Echo Bay Mines aided the New People's Army (NPA), pictured here. The NPA was labeled a terrorist group by the State Department in 1996.
The Cost of Doing Business Tell Some Friends!
By Marilyn Berlin Snell
"If you harbored a terrorist, if you fed a terrorist, if you hid a terrorist, you're just as guilty as a terrorist."
— President George W. Bush, February 2002
Echo Bay Mines aided the New People's Army (NPA), pictured here. The NPA was labeled a terrorist group by the State Department in 1996.
WHEN KAPITAN INGGO WALKED THROUGH THE GATES at Echo Bay's mining operation in the Philippines, he bypassed the reception area and went round the building to the offices of the security personnel. He didn't ask directions. Inggo, one of the Philippines' ten most-wanted men, knew his way around.
Allan Laird, the newly appointed project manager at the Kingking gold and copper mine, was in a warehouse when he saw the unfamiliar man walk by. A Filipino employee told Laird that the man was a murderer who specialized in extortion and the kidnapping of businessmen for ransom. There was a one-million-peso bounty on his head.

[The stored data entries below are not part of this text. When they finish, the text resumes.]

(* ===== verification/Prelude.v ===== *)
(** * claude-code-remote: a verification development

    claude-code-remote lets a phone or a second machine supervise Claude Code
    sessions that run on a developer's computer.  A daemon ([packages/daemon])
    spawns [claude] processes, holds every tool call that needs approval until
    some paired device decides it, and streams what happens to its clients.  The
    wire contract ([packages/protocol]) is shared by the daemon, the CLI
    ([packages/cli]) and the phone ([apps/mobile]); the tool call itself is held by a
    small process Claude Code runs before each one ([hook/approve-bridge.mjs]).  This
    development models the protocol kernel, the daemon, the hook process, the CLI and the
    core of the phone, file by file, plugs the daemon together as its composition root
    does, and proves what the parts and the whole promise.  All paths below are under
    [src/]; those of [packages/] are given without it.

    ** How the parts meet

    A client connects to a listener: a socket, or a WebSocket behind [wsServer.ts].
    [clientConnection.ts] reads its lines:
    before authentication it pairs ([pairing.ts]) or says hello; afterwards every
    line is a sealed frame ([frame.ts], [crypto-node.ts]) whose number goes
    through the device's duplicate filter ([sync.ts], [deviceSessions.ts]) before
    its command reaches [commands.ts].  Commands act on the job queue ([jobs.ts]),
    the sessions ([session.ts]) and the approval broker ([approvals.ts]).  What
    happens is broadcast by [clientHub.ts], which numbers every event once per
    device and records it in the replay log ([replay.ts]), so that a device that
    reconnects is resumed from the number it last saw.  A blocked tool call
    arrives on the hook socket ([hookBridge.ts]), waits in the broker, and is
    answered on that same socket.  [index.ts] ties these together.  The client side
    of the numbering is [client.ts] over [resend.ts]; it has two hosts, [cc.ts] on a
    computer and [clientController.ts] on the phone, whose screens render the state
    [fleetState.ts] folds from the events.  Trust is carried to a second machine or a
    phone by a code ([pairCode.ts]), typed or drawn as a QR ([qr.ts]).

    ** The files

    - [Prelude] (this file): outcomes of calls that may throw, the effect monad
      [eff W] (state changes made before a throw persist), preservation of
      invariants and Hoare triples for it, and generic list lemmas.
    - [JsMap], [Js], [Bytes], [Text]: insertion-ordered [Map] and [Set], dynamically
      typed values, buffers, and what the sources call on strings; [Text] also has
      [protocol/src/sanitize.ts] and [logger.ts].
    - [Types]: [protocol/src/types.ts], every type of the wire.
    - [Encode]: an injective textual encoding of the wire types, used only to give
      the platform interface of [Frame] a concrete instance.
    - [Frame]: [protocol/src/frame.ts] and the sealing of [crypto-node.ts].  The
      class [SessionCrypto] with its laws [SessionCryptoLaws] is the interface the
      client engine, its hosts, the hub and the connection handler are proved against;
      the node implementation discharges it from laws of AES-GCM and JSON.
    - [Sync], [Resend], [Client]: [sync.ts], [resend.ts], [client.ts]; modules
      [OutboundStream], [InboundStream], [ResendBuffer], [ReliableClient].
    - [Replay], [DeviceSessions]: [domain/replay.ts], [domain/deviceSessions.ts].
    - [Approvals]: [domain/approvals.ts], over ports that may throw.
    - [HookMargin]: [domain/hookMargin.ts], [infrastructure/hookMarginFile.ts] and
      [domain/permissionMode.ts].
    - [Jobs]: [application/jobs.ts]; jobs are objects shared by reference, so they
      live in a heap.
    - [Framing]: the newline read loop of every socket and pipe.
    - [Utf8]: [chunk.toString('utf8')] on every chunk by itself, before that loop.
    - [Session]: [infrastructure/session.ts] and [sessionState.ts].
    - [Db]: the statements of [infrastructure/db.ts] over tables of rows.
    - [Commands]: [application/commands.ts] and [pushService.ts].
    - [Spawning]: [spawnSession] and the job queue of [index.ts] under the dispatcher,
      from a spawn command to the command line of [claude].
    - [Hub], [Pairing], [IdentityStore]: [interface/clientHub.ts]; the registry and the
      file of [infrastructure/pairing.ts].
    - [Connection]: [interface/clientConnection.ts] and [messageGuard.ts].
    - [HookProcess]: [hook/approve-bridge.mjs], as listeners of its event loop.
    - [HookBridge]: [interface/hookBridge.ts].
    - [WebSocket]: [interface/wsServer.ts], from the bytes to the lines.
    - [Config], [Transport]: [infrastructure/config.ts]; [tailscale.ts], [expoPush.ts].
    - [Daemon]: the listeners of [index.ts] and [wire] of [commands.ts].
    - [System]: [index.ts] assembled: connections over the hub, dispatcher, bridge, broker
      and store in one world, one input at a time.
    - [Wires]: [System] driven by chunks of text on its sockets, with their buffers.
    - [Guarantee], [Revocation]: what the assembled daemon promises, with the hook process
      at the other end of its socket, and after a revocation.
    - [Ledger]: what the assembled daemon acknowledges on the wire.
    - [Sends], [Receipt], [PhoneReceipt]: what a host has its engine send, and what the
      acknowledgements make of it: the exit status of [cc], and the acknowledged sends of
      the phone, over the sockets [apps/mobile/src/core/transport.ts] opens.
    - [Boot]: [index.ts] from the configuration to the listeners, the constructor of
      [infrastructure/db.ts], and the shutdown.
    - [Delivery], [Acks]: the client engine against the connection handler, end to end:
      events to a device, and the acknowledgement of its commands.
    - [KeyAgreement]: the keys of [crypto-node.ts] and what the daemon and the CLI derive
      from them.
    - [MobileCrypto], [MobileClient], [Fleet]: [apps/mobile/src/core]: [frameCrypto.ts]
      and [sessionCrypto.ts]; [clientController.ts] and [transport.ts];
      [fleetState.ts].
    - [PairCode]: [protocol/src/pairCode.ts], [cli/src/pairing.ts] and the phone's
      [pairing.ts].
    - [QrField], [QrCode], [QrMatrix], [QrRender]: [cli/src/qr.ts], from the arithmetic
      of GF(256) to the picture on the terminal.  [QrStandard] is the other side: a reader
      written from ISO/IEC 18004, which shares no table or placement with them.
    - [DeviceStore]: [cli/src/deviceStore.ts], its file operations interleaved over
      any number of processes.
    - [Cli], [CliStart], [CliRender], [CliPair]: [cli/src/cc.ts]: the host of the
      authenticated commands, how one starts, what it prints, and the commands that pair.

    A module has the name of the class or concern it models, its record [t] is the
    class's fields, and its definitions have the methods' names.  A callback, a
    listener, the clock, randomness, sockets, the file system and other processes
    are arguments of the definitions; where they may throw, so do their models.
    Objects the source shares by reference stay references where a claim depends
    on it: the jobs of [Jobs] live in a heap, and the events the hub records are
    handles whose value is read when they are sealed.

    ** What the theorems show

    - The gate, end to end: [Guarantee.allowed_only_by_a_device] (a tool runs only by the
      sealed command of a connected device about that very call),
      [Guarantee.device_decision_is_obeyed] (the decision of a connected device reaches the
      waiting call, the store and the broker),
      [Spawning.every_session_is_gated] (no session is started or moved out of the gate's
      reach), [HookProcess.decision_precedes_timeout] and [gate_opens_only_on_allow] (the
      process at the gate answers in time and opens on one message only), and
      [Revocation.revoked_device_is_out] (a revoked device comes back only by a new hello).
      They speak of lines; [Wires.wires_refine_lines] takes them to chunks, up to the first
      line that overruns its cap.
    - Start and stop: [Boot.boot_is_all_or_nothing], [store_is_private] and
      [shutdown_ends].
    - Delivery to a device: [Delivery.reconnect_delivers_exactly], end to end, while the
      replay log can honour the client's number;
      [DeviceSessions.resume_replays_exactly] (the registry
      refines a journal of everything sent), [sent_numbers_are_consecutive],
      [Hub.broadcast_one_number_per_device], [Connection.hello_replays_then_acks],
      [Replay.record_evicts_least_recently_seen].
    - Delivery of commands: [Client.handshake_resends_outstanding] and
      [send_refuses_only_when_full] on the client; [Sync.dedup_exact_in_window],
      [DeviceSessions.inbound_dedup_survives], [ack_level_is_success_prefix] and
      [Connection.commands_run_exactly_once] on the daemon; from the dispatcher to the
      client, [Acks.acknowledged_commands_ran] and, for the assembled daemon,
      [Ledger.wire_acks_are_of_commands_run];
      [DeviceStore.numbers_drawn_once] and [reservation_terminates] for the numbers
      several commands share.
    - What a command reports: [CliStart.started_as_paired] and [unstarted_exits_one],
      [Cli.exit_status_is_truthful],
      [Receipt.success_means_it_ran] (the assembled daemon ran the very command),
      [PhoneReceipt.acknowledged_sends_ran] (and so for the phone),
      [Acks.successful_command_ran], [Cli.silent_daemon_ends_run],
      [CliRender.printed_lines_are_not_forged], [Text.logged_text_is_harmless].
    - Trust: [Frame.sealed_opens_only_as_sealed],
      [Connection.preauth_line_is_confined], [Pairing.pairing_needs_live_secret],
      [one_device_per_secret], [revoke_is_exact], [Hub.disconnect_forgets_device],
      [IdentityStore.trust_survives_restart] and [identity_is_never_replaced],
      [Commands.no_unguarded_mode], [commands_act_as_authenticated],
      [Transport.listener_fails_closed] and [push_discloses_only_tokens].
    - Pairing, end to end: [PairCode.phone_pairing_succeeds] and
      [pair_code_roundtrip], [CliPair.code_pairs_second_machine],
      [code_alone_is_trusted], [stored_key_was_proved] and [picture_is_the_code];
      the QR under it by [QrField.gf_multiplies_polynomials],
      [rs_completes_code_word], [QrCode.smallest_version_is_picked],
      [QrStandard.qr_reads_back] and [QrRender.terminal_shows_matrix].
    - Approvals: [Approvals.every_claim_answered_once], [decide_first_wins],
      [request_lifecycle], [HookBridge.close_settles_own_requests], and the audit
      trail [Db.audit_row_is_first_request], [history_is_recent_decisions],
      [reconcile_closes_orphans].
    - Sessions and jobs: [HookMargin.margin_ok_iff], [Jobs.refused_never_spawns],
      [sessions_within_cap], [queue_is_work_conserving],
      [Session.exit_emitted_once], [Daemon.live_sessions_are_open_rows].
    - What the phone shows: [Daemon.phone_mirrors_broker], [snapshot_resyncs],
      [Fleet.view_is_last_word], [MobileClient.phone_reads_lines_in_order]; that both
      ends compute the same bytes is [MobileCrypto.phone_and_daemon_agree], under the same
      key [KeyAgreement.both_ends_derive_one_key] and [derived_keys_talk].
    - Bytes and settings: [Framing.framing_roundtrip] and
      [WebSocket.stream_delivers_messages], under any cut into chunks, and
      [Utf8.chunks_read_as_one], which says which cuts keep a text whole;
      [Config.loaded_config_is_well_typed] and [refuses_iff_unacceptable].
    - The exact extent of failures: [Connection.only_null_escapes_the_guard],
      [HookMargin.margin_throws_iff], [DeviceSessions.no_ack_after_restart],
      [Jobs.store_failure_leaks_slot], [Session.late_output_revives],
      [HookBridge.stale_claim_denies_reused_request] and
      [failed_listener_strands_request], [Daemon.failed_store_leaves_approval_shown],
      [Revocation.failed_unregister_keeps_sockets], [QrStandard.second_copies], [WebSocket.declared_length_is_buffered] and
      [pong_well_formed_iff], [MobileClient.reopening_forgets],
      [DeviceStore.stale_lock_race], [Cli.unknown_device_revokes_itself].

    ** Fuel and bounds

    The loops of the source that are not structural run on fuel.
    [DeviceSessions.close_gap] removes an element of a set per turn and runs on the
    set's size; the read loops ([Framing.drain], [Framing.read_loop],
    [Session.stdout_loop], [ClientController.feed_loop], [WebSocket.parse_loop])
    shorten their buffer per turn and run on its length; [drain_unfold],
    [close_gap_tracks] and the theorems on the streams show that the fuel is never what
    stops them.  In [qr.ts], [QrCode.align] adds at most seven bits and has eight turns
    ([align_spec]), and [QrMatrix.columns] drops two columns per turn and has as many
    turns as columns.  The caps of
    the source (256 outstanding commands, the window of 2000 and 5000 remembered
    numbers, 60 s, 30 s, the line and backlog limits) are the constants of the
    source.  Bytes and code words are integers in range, with the source's masks and
    shifts.  Sequence numbers and times are unbounded integers: the source counts
    them in binary64, exact up to 2^53, which no run reaches.

    ** What is not modelled

    Strings are byte strings, and a chunk is the text [Utf8] decodes it to; the length
    caps and paddings count its characters.  A socket of the phone is silent once the next
    one is opened, and the phone's callbacks only record.  What a component logs is left out where
    nothing depends on it.  JSON is a parameter, except
    where the source looks inside parsed values.  HTTP parsing before a WebSocket
    upgrade and errors of the device store other than an existing lock are the
    platform's.  In [System] an event keeps the value it had when it was broadcast (the
    shared objects are in [Connection]), what a service of the process broadcasts reaches
    the hub when its call returns, and the inputs are lines, which [Wires] cuts from the
    chunks of the sockets ([WebSocket] from its frames); sessions, jobs and identity act there through the parts
    they are given and have their own files.  A statement of the store may throw where the
    broker's listeners ([Daemon], [System]), the job queue ([Jobs]), the start ([Boot]) and
    the services of [System] run one; the listeners of a session in [Daemon] are taken with a
    store that takes their statements.  A listener that throws past its guards ends the process in
    [Wires]; [System] goes on with the inputs after it, which [Wires] does not give it.
    The permissions of the identity file are
    its writer's.  The phone's shell (there are no screens in this repository besides its
    core) and the test suites are not modelled. *)

From stdpp Require Export prelude strings list sorting pretty.
From Stdlib Require Export ZArith Sorted Lia.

Laird had a crisis on his hands: Two board members from Echo Bay Mines Limited — a Denver-headquartered, Canadian-chartered company — were at a nearby hotel preparing for a site visit. Laird had to head them off. He raced to the hotel and found the men having breakfast with his Denver-based supervisor. "I told them not to come down to the offices because we had a security situation — Kapitan Inggo was on the premises and we needed to get rid of him," Laird says. He thought it strange at the time that the directors reacted "with equanimity" to news that a notorious criminal was in Echo Bay's office complex.
Trained as an engineer and employed by Echo Bay for nine years, Laird had been assigned to the Kingking exploration project on the southern Philippine island of Mindanao only the month before. Prior to his arrival in August 1996, he had been informed that ore grades were low, projected development costs high, and disposal of cyanide-laced mine tailings problematic. But he did not know about Kingking's security issues. "I was sent in blind," he says. "Superiors knew what I was getting into and didn't tell me."